On leverage More ratios! Prior to the Bush administration investment banks (like Lehman) were limited (by regulators) to a 12:1 ratio of debt, meaning for every dollar they had in capital on hand, they could borrow (or hold) no more than 12 dollars (debt). Anybody who was over this limit was getting closer scrutiny from the regulators. In 2004 the SEC granted 5 companies an exception, Goldman, Merrill Lynch, Lehman, Bear Stearns and Morgan Stanly, to carry upwards of 40:1 ratio. Fannie and Freddie were running over 60:1. But because the swap derivatives hid a lot of bad debt these ratios were almost certainly wrong, and not wrong in a way that would make things better. It is estimated that Fannie and Freddie were running closer to 200:1 ratios..
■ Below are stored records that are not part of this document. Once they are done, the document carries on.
(** Sum, row by row, of the decrease of the remaining item count. *)
Definition item_decrements (rows rows' : list Vehicle) : Z :=
  sumZ (map (fun p => Remaining_Capacity_Item_Count (fst p)
                      - Remaining_Capacity_Item_Count (snd p))
            (combine rows rows')).

(** Sum, line by line, of the units consumed. *)
Definition units_consumed (lines lines' : list Line) : Z :=
  sumZ (map (fun p => Quantity (fst p) - Quantity (snd p)) (combine lines lines')).

(** [sum(...)] of floats: the additions are made from the left, starting
    at 0. *)
Definition sum_float (l : list Py.float) : Py.float := fold_left Py.add l Py.zero.

(** The unit weight of a line's item; a line whose item does not resolve is
    never consumed and weighs nothing here. *)
Definition unit_weight (items : list Item) (line : Line) : Py.float :=
  match find_item items (Item_ID line) with
  | Some item => Weight item
  | None => Py.zero
  end.

(** Sum, row by row, of the decrease of the remaining weight capacity. *)
Definition weight_decrements (rows rows' : list Vehicle) : Py.float :=
  sum_float (map (fun p => Py.sub (Remaining_Capacity_Weight (fst p))
                                  (Remaining_Capacity_Weight (snd p)))
                 (combine rows rows')).

(** Sum, line by line, of the units consumed times the unit weight. *)
Definition weight_consumed (items : list Item) (lines lines' : list Line)
  : Py.float :=
  sum_float (map (fun p => Py.mul (Py.of_Z (Quantity (fst p) - Quantity (snd p)))
                                  (unit_weight items (fst p)))
                 (combine lines lines')).

Lemma item_decrements_total (rows rows' : list Vehicle) :
  List.length rows = List.length rows' ->
  item_decrements rows rows' = total_items rows - total_items rows'.
Proof.
  unfold item_decrements, total_items.
  revert rows'. induction rows as [ | r rows IH ]; intros [ | r' rows' ] Hlen;
    simpl in *; try discriminate; [ reflexivity | ].
  rewrite IH by congruence. lia.
Qed.

Lemma units_consumed_total (lines lines' : list Line) :
  List.length lines = List.length lines' ->
  units_consumed lines lines' = total_quantity lines - total_quantity lines'.
Proof.
  unfold units_consumed, total_quantity.
  revert lines'. induction lines as [ | l lines IH ]; intros [ | l' lines' ] Hlen;
    simpl in *; try discriminate; [ reflexivity | ].
  rewrite IH by congruence. lia.
Qed.

Lemma total_quantity_take (pre post : list Line) (line : Line) (n : Z) :
  total_quantity (pre ++ take line n :: post)
  = total_quantity (pre ++ line :: post) - n.
Proof.
  unfold total_quantity. rewrite !map_app, !sumZ_app. simpl. lia.
Qed.

Lemma total_write (db : list Vehicle) (row : Vehicle) (u : Update) :
  NoDup (map Vehicle_ID db) -> In row db ->
  total_items (map (write_row (Vehicle_ID row) u) db)
  = total_items db - Remaining_Capacity_Item_Count row
    + upd_Remaining_Capacity_Item_Count u.
Proof.
  unfold total_items.
  induction db as [ | x db IH ]; simpl; intros Hnd Hin; [ contradiction | ].
  inversion Hnd as [ | y l Hnin Hnd' ]; subst.
  destruct Hin as [E | Hin].
  - subst x. unfold write_row at 1. rewrite String.eqb_refl. simpl.
    assert (Hrest : map (write_row (Vehicle_ID row) u) db = db).
    { rewrite <- (map_id db) at 2. apply map_ext_in. intros r Hr.
      apply write_row_other. intros E. apply Hnin. rewrite <- E.
      apply in_map. exact Hr. }
    rewrite Hrest. lia.
  - rewrite write_row_other.
    + rewrite IH by assumption. lia.
    + intros E. apply Hnin. rewrite E. apply in_map. exact Hin.
Qed.

Section Conservation.

Variable rows : list Vehicle.
Variable items : list Item.
Variable lines0 : list Line.
Hypothesis ids_unique : NoDup (map Vehicle_ID rows).

(** The item capacity that the store lost is the units that the lines lost;
    ids are kept on both sides. *)
Definition conserved (fr : Frame) (ls : list Line) : Prop :=
  total_items rows - total_items (vehicle_db fr)
  = total_quantity lines0 - total_quantity ls
  /\ map Vehicle_ID (vehicle_db fr) = map Vehicle_ID rows
  /\ List.length ls = List.length lines0.

Definition conservation_between (vs : list Vehicle) (fr : Frame) (ls : list Line)
  : Prop :=
  conserved fr ls
  /\ NoDup (map Vehicle_ID vs)
  /\ forall v', In v' vs -> In v' (vehicle_db fr).

Definition conservation_inside (v : Vehicle) (vs : list Vehicle) (fr : Frame)
    (ls : list Line) : Prop :=
  conserved fr ls
  /\ NoDup (map Vehicle_ID vs)
  /\ (forall v', In v' vs -> In v' (vehicle_db fr) /\ Vehicle_ID v' <> Vehicle_ID v)
  /\ exists row, In row (vehicle_db fr)
                 /\ Vehicle_ID row = Vehicle_ID v
                 /\ Remaining_Capacity_Item_Count row = remaining_item_capacity fr.

Lemma conservation_step (v : Vehicle) (rest : list Vehicle) (fr : Frame)
    (pre : list Line) (line : Line) (post : list Line) (r : result (Frame * Line)) :
  conservation_inside v rest fr (pre ++ line :: post) ->
  load_case items v fr line r ->
  conservation_inside v rest (fst (state r)) (pre ++ snd (state r) :: post).
Proof.
  intros Hinv Hcase.
  load_cases Hcase;
    simpl; try exact Hinv.
  - destruct Hinv as [[Heq [Hids Hlen]] [Hnd [Hrest [row [Hrow [Eid Erem]]]]]].
    assert (Hnd_db : NoDup (map Vehicle_ID (vehicle_db fr)))
      by (rewrite Hids; exact ids_unique).
    pose proof (total_write (vehicle_db fr) row (update_for v fr1) Hnd_db Hrow)
      as Htot.
    rewrite Eid in Htot.
    split; [ split; [ | split ] | split; [ exact Hnd | split ] ].
    + simpl. rewrite Htot, total_quantity_take. subst fr1. simpl. lia.
    + simpl. rewrite write_rows_ids by reflexivity. exact Hids.
    + rewrite <- Hlen. rewrite !length_app. reflexivity.
    + intros v' Hv'. destruct (Hrest v' Hv') as [Hin' Hne].
      split; [ | exact Hne ]. simpl.
      apply in_map_iff. exists v'. split; [ | exact Hin' ].
      apply write_row_other. exact Hne.
    + exists (write_row (Vehicle_ID v) (update_for v fr1) row). simpl.
      split; [ apply in_map; exact Hrow | ].
      unfold write_row. rewrite Eid, String.eqb_refl. simpl. auto.
  - exfalso. destruct Hinv as [_ [_ [_ [row [Hrow [Eid _]]]]]].
    apply Hnin. rewrite <- Eid. apply in_map. exact Hrow.
Qed.

Lemma conservation_loop (total_weight : Py.float) (item_count : Z) :
  let s := state (vehicles_loop items (sort_vehicles rows)
                    (initial_frame rows total_weight item_count) lines0) in
  conserved (fst s) (snd s).
Proof.
  destruct (vehicles_loop_invariant items conservation_between conservation_inside)
    with (vs := sort_vehicles rows)
         (fr := initial_frame rows total_weight item_count) (ls := lines0)
    as [vs' [Hfin _]].
  - intros v rest f ls [Hc [Hnd Hun]] _ _.
    split; [ exact Hc | ]. simpl in Hnd. inversion Hnd; subst.
    split; [ assumption | ]. intros v' Hv'. apply Hun. right. exact Hv'.
  - intros v rest f ls [Hc [Hnd Hun]] _ _.
    simpl in Hnd. inversion Hnd as [ | x l Hnin Hnd' ]; subst.
    split; [ exact Hc | ]. split; [ exact Hnd' | ]. split.
    + intros v' Hv'. split; [ apply Hun; right; exact Hv' | ].
      intros E. apply Hnin. rewrite <- E. apply in_map. exact Hv'.
    + exists v. split; [ apply Hun; left; reflexivity | ]. split; reflexivity.
  - intros. eapply conservation_step; eauto.
  - intros v rest f ls [Hc [Hnd [Hun _]]].
    split; [ exact Hc | ]. split; [ exact Hnd | ].
    intros v' Hv'. apply Hun. exact Hv'.
  - split; [ | split ].
    + unfold conserved. simpl. split; [ lia | split; reflexivity ].
    + apply sort_vehicles_ids. exact ids_unique.
    + intros v' Hv'. simpl. apply sort_vehicles_incl. exact Hv'.
  - exact Hfin.
Qed.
As foreclosures came in, these companies realized that they owed much much more than they had on hand, and could not determine when the foreclosures would slow or stop. They needed to re-capitalize quick or die. Credit dried up and so did their hopesof recapitalizing.
And that’s the problem today. There is plenty of bad debt out there… we just don’t know where it is… nor how much. So lenders (the putative adults in this scenario) aren’t able to decide whom it is that is credit worthy.
In essence, the Paulson plan is just ‘after the fact’ bookkeeping: they’re offering to buy (up to 700 B) of dodgy securities so they can sort out what’s good and what’s bad, put the good back into the market (hopefully at a profit, or less of aloss…) and deal with the bad ‘by another way…’
On Fannie and FreddieIt’s worth noting, I think that Freddie and Fannie were supposed to guarantee loans to the secondary market (by definition, subprime), if they were bad. They were, as it were, where the buck was supposed to stop. The thinking, such as it was, went along the lines that the vast majority of loans were to be considered good ans so risk would be spread through the securitization of credit and, if anybody had to be hurt by the odd bad loan, it was to be Fannie, then later Freddie. I don’t particularly think this is a good idea, but there it is… it works out OK, as long as the underlying premise, that the amount of bad debt is miniscule compared to the amount of good debt, holds.
But the point, and I don’t think it could possibly be clearer, is that regulators failed at nearly every stage. If the subprime market had been better regulated then no problem. If swaps were regulated and prices publicly available, then no problem. If leverage (debt ratios) had been regulated, then no problem.
At EVERY stage the regulators fell down on the job.